(Collected data)
== Segment start ==
(* ===== verification/Ui.v ===== *)
(** * The user interface: widgets over the object tree

    A widget is a data object.  This file has the state the widget code works on, the
    accessors of Widget.c, and the operations that mark objects as modified:
    setting a modification expands arrays (ArrayWidget.c), which deletes and copies
    objects and marks the copies.  The state holds the object world, the redraw queue
    of RenderManager.c, and what is used of ApplicationManager.c and Application.c. *)
From S2P Require Import Prelude Arrays RenderManager Lgui CStrings Url FieldNames Fields DataObjects.

Abbreviation aloc := positive.
(** The URL is not initialised before it is set. *)
Record Application_t := mkApp {
  app_dobj : oloc;
  app_currentScreen : option oloc;
  app_activeDialog : option cstring;
  app_currentStyle : option oloc;
  app_flags : Z;
  app_url : option URL }.
(** [u_applications], [u_focus], [u_style] and [u_window] are members of
    [ApplicationManager_t], after [manager_init]. *)
Record ui := mkUi {
  u_world : world;
  u_renderman : option RenderManager_t;
  u_apps : gmap aloc Application_t;
  u_applications : list aloc;
  u_focus : option aloc;
  u_style : oloc;
  u_window : option oloc }.
Abbreviation UM := (M ui).

Definition set_world (w : world) (u : ui) : ui :=
  mkUi w (u_renderman u) (u_apps u) (u_applications u) (u_focus u) (u_style u) (u_window u).
Definition set_renderman (r : option RenderManager_t) (u : ui) : ui :=
  mkUi (u_world u) r (u_apps u) (u_applications u) (u_focus u) (u_style u) (u_window u).
Definition in_world {B} (m : DM B) : UM B := λ u,
  match m (u_world u) with
  | Ok (b, w) => Ok (b, set_world w u)
  | Abort => Abort | Fault => Fault | NoFuel => NoFuel
  end.
Definition in_fields {B} (m : FM B) : UM B := in_world (on_fields m).
Definition in_renderman {B} (m : RM B) : UM B := λ u,
  match m (u_renderman u) with
  | Ok (b, r) => Ok (b, set_renderman r u)
  | Abort => Abort | Fault => Fault | NoFuel => NoFuel
  end.
(** The four bytes of the address of an object. *)
Definition pointer (d : oloc) : list byte_ :=
  let z := Zpos d in
  [Some (z mod 256); Some (z / 2 ^ 8 mod 256); Some (z / 2 ^ 16 mod 256); Some (z / 2 ^ 24 mod 256)].
(** A bound for walks over the object graph that visit no object twice. *)
Definition ui_fuel (u : ui) : nat := walk_fuel (u_world u).

(** ** Applications *)
Definition get_app (a : aloc) : UM Application_t := λ u,
  match u_apps u !! a with Some p => Ok (p, u) | None => Fault end.
Definition application_getDataObject (a : option aloc) : UM oloc :=
  a ← emo_nonnull a; p ← get_app a; mret (app_dobj p).
Definition application_getCurrentScreen (a : option aloc) : UM (option oloc) :=
  a ← emo_nonnull a; p ← get_app a; mret (app_currentScreen p).
Definition application_getCurrentStyle (a : option aloc) : UM (option oloc) :=
  a ← emo_nonnull a; p ← get_app a; mret (app_currentStyle p).
Definition manager_getRootStyle : UM oloc := gets u_style.
Definition manager_getFocusedApplication : UM (option aloc) := gets u_focus.
Definition manager_applicationForDataObject (d : option oloc) : UM (option aloc) :=
  d ← emo_nonnull d; u ← get;
  mfind (λ a, x ← application_getDataObject (Some a);
              mret (if decide (x = d) then Some a else None)) (u_applications u).

(** ** Fields *)
Definition getField (d : oloc) (f : EmoField) : UM (option floc) :=
  in_world (dataobject_getEnum (Some d) (enum_value f)).
Definition getFieldAsInt (d : oloc) (f : EmoField) : UM (option floc) :=
  in_world (dataobject_getEnumAsInt (Some d) (enum_value f)).
Definition setField (d : oloc) (f : EmoField) (v : floc) : UM () :=
  in_world (dataobject_setEnum (Some d) (enum_value f) (Some v)).
Definition new_int (i : Z) : UM floc := in_fields (dataobjectfield_int i).
Definition is_type (type : option floc) (ty : nat) : UM bool := in_fields (EMO_DOF_IS_TYPE type ty).
Definition obj (d : oloc) : UM DataObject := in_world (get_obj d).
Definition upd (d : oloc) (f : DataObject → DataObject) : UM () := in_world (upd_obj d f).
Definition data_of (w : oloc) : UM oloc := in_world (widget_getDataObject (Some w)).
Definition children_of (w : oloc) : UM (list oloc) := in_world (dataobject_childIterator (Some w)).
Definition rchildren_of (w : oloc) : UM (list oloc) := in_world (dataobject_rchildIterator (Some w)).

(** The object a frame shows, and the one a reference stands for. *)
Definition frame_screen (w : oloc) : UM (option (oloc * aloc)) :=
  child ← data_of w;
  if decide (child = w) then mret None else
  app ← manager_applicationForDataObject (Some child);
  match app with
  | None => mret None
  | Some a => screen ← application_getCurrentScreen (Some a); mret ((λ c, (c, a)) <$> screen)
  end.
Definition reference_target (w : oloc) : UM (option oloc) :=
  child ← data_of w; mret (if decide (child = w) then None else Some child).

(** ** Accessors of Widget.c *)
Definition widget_isArraySource (w : option oloc) : UM Z :=
  w ← emo_nonnull w; f ← getField w EMO_FIELD_ARRAYSOURCE; in_fields (dataobjectfield_isTrue f).
Fixpoint setDataObjectArray_loop (fuel : nat) (d w : oloc) : UM () :=
  match fuel with
  | O => no_fuel
  | S fuel =>
      source ← widget_isArraySource (Some w);
      when (negb (source =? 0)) (in_world (widget_setDataObject (Some w) (Some d)));;
      cs ← children_of w; mfor (setDataObjectArray_loop fuel d) cs
  end.
Definition widget_setDataObjectArray (w d : option oloc) : UM () :=
  w ← emo_nonnull w; d ← emo_nonnull d; u ← get; setDataObjectArray_loop (ui_fuel u) d w.

Definition WP_HORIZONTAL : Z := 0.
Definition WP_HGRID : Z := 2.
Definition WP_VGRID : Z := 3.
Definition WP_FIXED : Z := 4.
Definition WA_LEFT : Z := 0.
Definition WA_CENTER : Z := 1.
Definition WA_RIGHT : Z := 2.
(** Stores into the field whatever its type is. *)
Definition put_field (w : oloc) (f : EmoField) (i : Z) : UM () :=
  field ← getField w f;
  match field with
  | None => v ← new_int i; setField w f v
  | Some field => in_fields (set_integer field i)
  end.
Definition widget_setPacking (w : option oloc) (p : Z) : UM () :=
  w ← emo_nonnull w; put_field w EMO_FIELD_PACKING p.
Definition widget_setAlignment (w : option oloc) (a : Z) : UM () :=
  w ← emo_nonnull w; put_field w EMO_FIELD_ALIGNMENT a.
Definition widget_setCanFocus (w : option oloc) (canFocus : Z) : UM () :=
  w ← emo_nonnull w; put_field w EMO_FIELD_CANFOCUS canFocus.

Definition isdigit (c : Z) : bool := (48 <=? c) && (c <=? 57).
(** [strcmp] against each name in turn. *)
Fixpoint keyword (names : list (string * Z)) (dflt : Z) (s : cstring) : Z :=
  match names with
  | [] => dflt
  | (n, v) :: names => if bool_decide (s = lit n) then v else keyword names dflt s
  end.
Definition number_or_keyword (names : list (string * Z)) (dflt : Z) (s : cstring) : option Z :=
  if isdigit (default nul (head s)) then atoi s else Some (keyword names dflt s).
Definition packing_names : list (string * Z) :=
  [("horizontal", WP_HORIZONTAL); ("vertical", WP_VERTICAL); ("hgrid", WP_HGRID); ("vgrid", WP_VGRID);
   ("fixed", WP_FIXED)]%string.
Definition alignment_names : list (string * Z) :=
  [("left", WA_LEFT); ("top", WA_LEFT); ("center", WA_CENTER); ("right", WA_RIGHT); ("bottom", WA_RIGHT)]%string.
(** A text is replaced by the number it stands for. *)
Definition enum_field (names : list (string * Z)) (dflt : Z) (f : EmoField) (w : oloc) : UM Z :=
  field ← getField w f;
  match field with
  | None => mret dflt
  | Some field =>
      text ← in_fields (is_string field);
      if text : bool then
        p ← in_fields (get_string field);
        s ← deref (str_content p);
        i ← deref (number_or_keyword names dflt s);
        v ← new_int i;
        setField w f v;;
        mret i
      else in_fields (get_integer field)
  end.
Definition widget_getPacking (w : option oloc) : UM Z :=
  w ← emo_nonnull w; enum_field packing_names WP_VERTICAL EMO_FIELD_PACKING w.
Definition widget_getAlignment (w : option oloc) : UM Z :=
  w ← emo_nonnull w; enum_field alignment_names WA_LEFT EMO_FIELD_ALIGNMENT w.

Definition widget_getID (w : option oloc) : UM (option str_ptr) :=
  w ← emo_nonnull w; f ← getField w EMO_FIELD_ID;
  match f with None => mret None | Some f => p ← in_fields (get_string f); mret (Some p) end.
Definition widget_canFocus (w : option oloc) : UM Z :=
  w ← emo_nonnull w; f ← getField w EMO_FIELD_CANFOCUS; in_fields (dataobjectfield_isTrue f).
Definition widget_hasFocus (w : option oloc) : UM Z :=
  w ← emo_nonnull w; f ← getFieldAsInt w EMO_FIELD_HASFOCUS;
  match f with None => mret 0 | Some f => in_fields (get_integer f) end.
Fixpoint hasFocusOrParent_loop (fuel : nat) (w : oloc) : UM bool :=
  match fuel with
  | O => no_fuel
  | S fuel =>
      hasFocus ← widget_hasFocus (Some w);
      if negb (hasFocus =? 0) then mret true else
      o ← obj w;
      match o_parent o with Some p => hasFocusOrParent_loop fuel p | None => mret false end
  end.
Definition widget_hasFocusOrParent (w : option oloc) : UM bool :=
  w ← emo_nonnull w; u ← get; hasFocusOrParent_loop (ui_fuel u) w.
Fixpoint isParent_loop (fuel : nat) (wParent w : oloc) : UM bool :=
  match fuel with
  | O => no_fuel
  | S fuel =>
      o ← obj w;
      match o_parent o with
      | None => mret false
      | Some p => if decide (wParent = w) then mret true else isParent_loop fuel wParent p
      end
  end.
Definition widget_isParent (wParent w : option oloc) : UM bool :=
  w ← emo_nonnull w; p ← emo_nonnull wParent; u ← get; isParent_loop (ui_fuel u) p w.
Definition widget_getMargin (w : option oloc) : UM Rectangle :=
  w ← emo_nonnull w; o ← obj w; mret (o_margin o).
Definition widget_getBox (w : option oloc) : UM Rectangle :=
  w ← emo_nonnull w; o ← obj w; mret (o_box o).
(** Width and height; a box that was never measured is not initialised. *)
Definition widget_getChildBox (w : option oloc) : UM (option (Z * Z)) :=
  w ← emo_nonnull w; o ← obj w; mret (o_childBox o).
Definition widget_getClipRectangle (w : option oloc) : UM Rectangle :=
  w ← emo_nonnull w; o ← obj w;
  mret (mkRect (int32 (rx (o_box o) + rx (o_margin o))) (int32 (ry (o_box o) + ry (o_margin o)))
          (rwidth (o_box o)) (rheight (o_box o))).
== Segment end ==
- Work item:
Looking at the data above, write out exactly the lines that start at the one containing "Definition widget_getMargin (w" and end at the one containing "w ← emo_nonnull w; o ← obj w; mret (o_box"; include both and nothing beyond.

- Task solution:
Definition widget_getMargin (w : option oloc) : UM Rectangle :=
  w ← emo_nonnull w; o ← obj w; mret (o_margin o).
Definition widget_getBox (w : option oloc) : UM Rectangle :=
  w ← emo_nonnull w; o ← obj w; mret (o_box o).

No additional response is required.